In 1898, two physicians – Johann Fabry in Germany, and William Anderson in England – independently published articles in dermatology journals describing patients with what is now known as Fabry disease ^{[1, 2]} . During the ensuing 100 years, many important advances have been made in understanding the pathogenesis and the genetic basis of the disorder. In 1947, the disease was first postulated to be a generalized storage disorder because of the abnormal vacuoles found in virtually all cells of affected individuals^[3]. In 1963, the material that accumulates in the cells of Fabry patients was identified as neutral glycosphingolipids, of which the predominant lipid is GL-3^[4] Shortly thereafter, the cause of the disease was found to be a deficiency of the enzyme required for this glycosphingolipid catabolism – ceramide trihexosidase (a galactosidase) ^[5]. In 1970, Kint, a Belgian biochemist, reported the anomeric configuration of the terminal galactoside linkage to be alpha (α-galactosidase or α-GAL). ^[6]

These discoveries made it possible to diagnose the disease by measuring the activity of α-GAL in leukocytes, plasma or serum, tears, biopsied tissues, or cultured skin fibroblasts of affected patients.

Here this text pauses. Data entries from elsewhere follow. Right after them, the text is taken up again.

Lemma on_byte_other c w :
  N_of_ascii c <> 10%N ->
  on_byte Image_open c w =
  ({| rx_mode := next_mode (rx_mode w) (rx_buf w ++ [c]);
      rx_buf := rx_buf w ++ [c]; img := img w; idx := idx w;
      gui := gui w; log := log w |}, Ok tt).
Proof.
  intros Hc. destruct w as [m buf im i g lg]. unfold next_mode.
  cbn [rx_mode rx_buf img idx gui log].
  destruct m; run_stmt;
    [destruct (bytes_eqb (buf ++ [c]) JPEG_SOF_B64) eqn:EJ;
     destruct (bytes_eqb (buf ++ [c]) EIML_SOF_B64) eqn:EE | |];
    cbv beta iota; rewrite index_last_snoc; cbv beta iota;
    (destruct (N.eqb_spec (N_of_ascii c) 10); [congruence | reflexivity]).
Qed.

(** A line feed while no image is collected: the line goes to [print]
    when it decodes as UTF-8, and is dropped in silence when it does
    not. *)
Lemma on_byte_LF_string w :
  rx_mode w = RX_STRING ->
  on_byte Image_open LF w =
  ({| rx_mode := RX_STRING; rx_buf := []; img := img w; idx := idx w;
      gui := gui w;
      log := log w ++ (if decodes_utf8 (rx_buf w ++ [LF])
                       then [Recv (rx_buf w ++ [LF])] else []) |}, Ok tt).
Proof.
  destruct w as [m buf im i g lg]. cbn [rx_mode rx_buf img idx gui log].
  intros ->. destruct (marker_not_LF buf) as [EJ EE].
  run_stmt. rewrite EJ, EE. cbv beta iota.
  rewrite index_last_snoc. cbv beta iota. rewrite LF_is_10. cbv beta iota.
  destruct (decodes_utf8 (buf ++ [LF])); cbn [negb]; cbv beta iota;
    rewrite ?app_nil_r; reflexivity.
Qed.

(** Case analysis on the outcome of every library call and on the local
    variables read, innermost first. *)
Ltac split_calls :=
  repeat (match goal with
          | |- context [match b64decode ?x with _ => _ end] =>
              destruct (b64decode x)
          | |- context [match Image_open ?x with _ => _ end] =>
              destruct (Image_open x)
          | |- context [match index ?x ?k with _ => _ end] =>
              destruct (index x k)
          | |- context [if (?x =? ?y)%N then _ else _] =>
              destruct (x =? y)%N
          | |- context [match Image_frombytes ?m ?x ?y ?z with _ => _ end] =>
              destruct (Image_frombytes m x y z)
          | |- context [match update_image ?x ?y with _ => _ end] =>
              destruct (update_image x y) as [? [[]|?]]
          | |- context [match ?x with Some _ => _ | None => _ end] =>
              is_var x; destruct x
          end; cbv beta iota).

(** A line feed while an image is collected: the mode returns to
    [RX_STRING], the payload is the buffer less its last two bytes, and
    what follows in the log is at most one image handed to the GUI. *)
Lemma on_byte_LF_image w :
  rx_mode w <> RX_STRING ->
  exists pubs,
    rx_mode (fst (on_byte Image_open LF w)) = RX_STRING
    /\ log (fst (on_byte Image_open LF w))
       = log w ++ Frame (rx_mode w) (payload_of w) :: pubs
    /\ Forall is_published pubs
    /\ length pubs <= 1.
Proof.
  unfold payload_of.
  destruct w as [m buf im i g lg]. cbn [rx_mode rx_buf img idx gui log].
  intros Hm. destruct m; [congruence| |];
    run_stmt; rewrite index_last_snoc; cbv beta iota; rewrite LF_is_10;
    cbv beta iota; split_calls;
    first [ exists []; repeat split; [constructor | cbn; lia]
          | eexists [_]; repeat split;
            [rewrite <- app_assoc; reflexivity
            | repeat constructor | cbn; lia] ].
Qed.

Lemma LF_from_code c : N_of_ascii c = 10%N -> c = LF.
Proof.
  intros H. rewrite <- (ascii_N_embedding c), H. reflexivity.
Qed.

Lemma payload_of_removelast w : payload_of w = removelast (rx_buf w).
Proof. apply slice_to_neg_snoc. Qed.








End Framing.

Section RgbScenario.

Variable Image_open : bytes -> result Image.
Variable data : bytes.

Lemma header_4x2_text :
  b64encode (header_4x2 ++ data) = EIML_SOF_B64 ++ b "AgQAAAACAAAA" ++ b64encode data.
Proof. reflexivity. Qed.

Lemma header_4x2_fields :
  index (header_4x2 ++ data) 3 = Ok EIML_RGB888
  /\ header_width (header_4x2 ++ data) = 4%N
  /\ header_height (header_4x2 ++ data) = 2%N
  /\ pixel_bytes (header_4x2 ++ data) = data.
Proof. repeat split. Qed.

In the late 1980s, the full-length cDNA was isolated and the entire gene sequence for α-GAL was determined^[7]. The identification of numerous mutations in Fabry kindreds has made it possible to identify carrier females definitively through mutation or genetic linkage analysis. The precise identification of the molecular defect in Fabry disease, plus the availability of new molecular genetic techniques, have fueled research on several disease specific therapeutic strategies currently at various stages of development.

References

1. Anderson W. A case of “Angeio-keratoma.” Brit J Dermatol 1898;10:113-7.

2. Fabry J. Ein Beitrag Zur Kenntnis der Purpura haemorrhagica nodularis (Purpura papulosa hemorrhagica Hebrae). Arch Dermatol Syphilis 1898; 43:187-200.

3. Pompen AWM, Ruiter M, Wyers HJG. Angiokeratoma corporis diffusum (universale) Fabry, as a sign of an unknown internal disease: two autopsy reports. Acta Med Scand 1947; 128:234-55

4. Brady RO, Gal AE, Bradley RM, Martensson E, Warshaw AL, Laster L. Enzymatic defect in Fabry’s disease. Ceramidetrihexosidase deficiency. N Engl J Med 1967; 296:1163-7

5. Sweeley CC, Klionsky B. Fabry’s disease: classification as sphingolipidosis and partial characterization of a novel glycolipid. J Biol Chem 1963; 238:3148-50

6. Kint JA. Fabry's disease: alpha-galactosidase deficiency. Science 1970; 167(922):1268-9.

7. Bishop DF, Calhoun DH, Bernstein HS, Hanzopoulos P, Quinn M, Desnick RJ. Human α-galactosidase A: Nucleotide sequence of a cDNA clone encoding the mature enzyme. Proc Natl Acad Sci U S A 1986; 83:4859-63.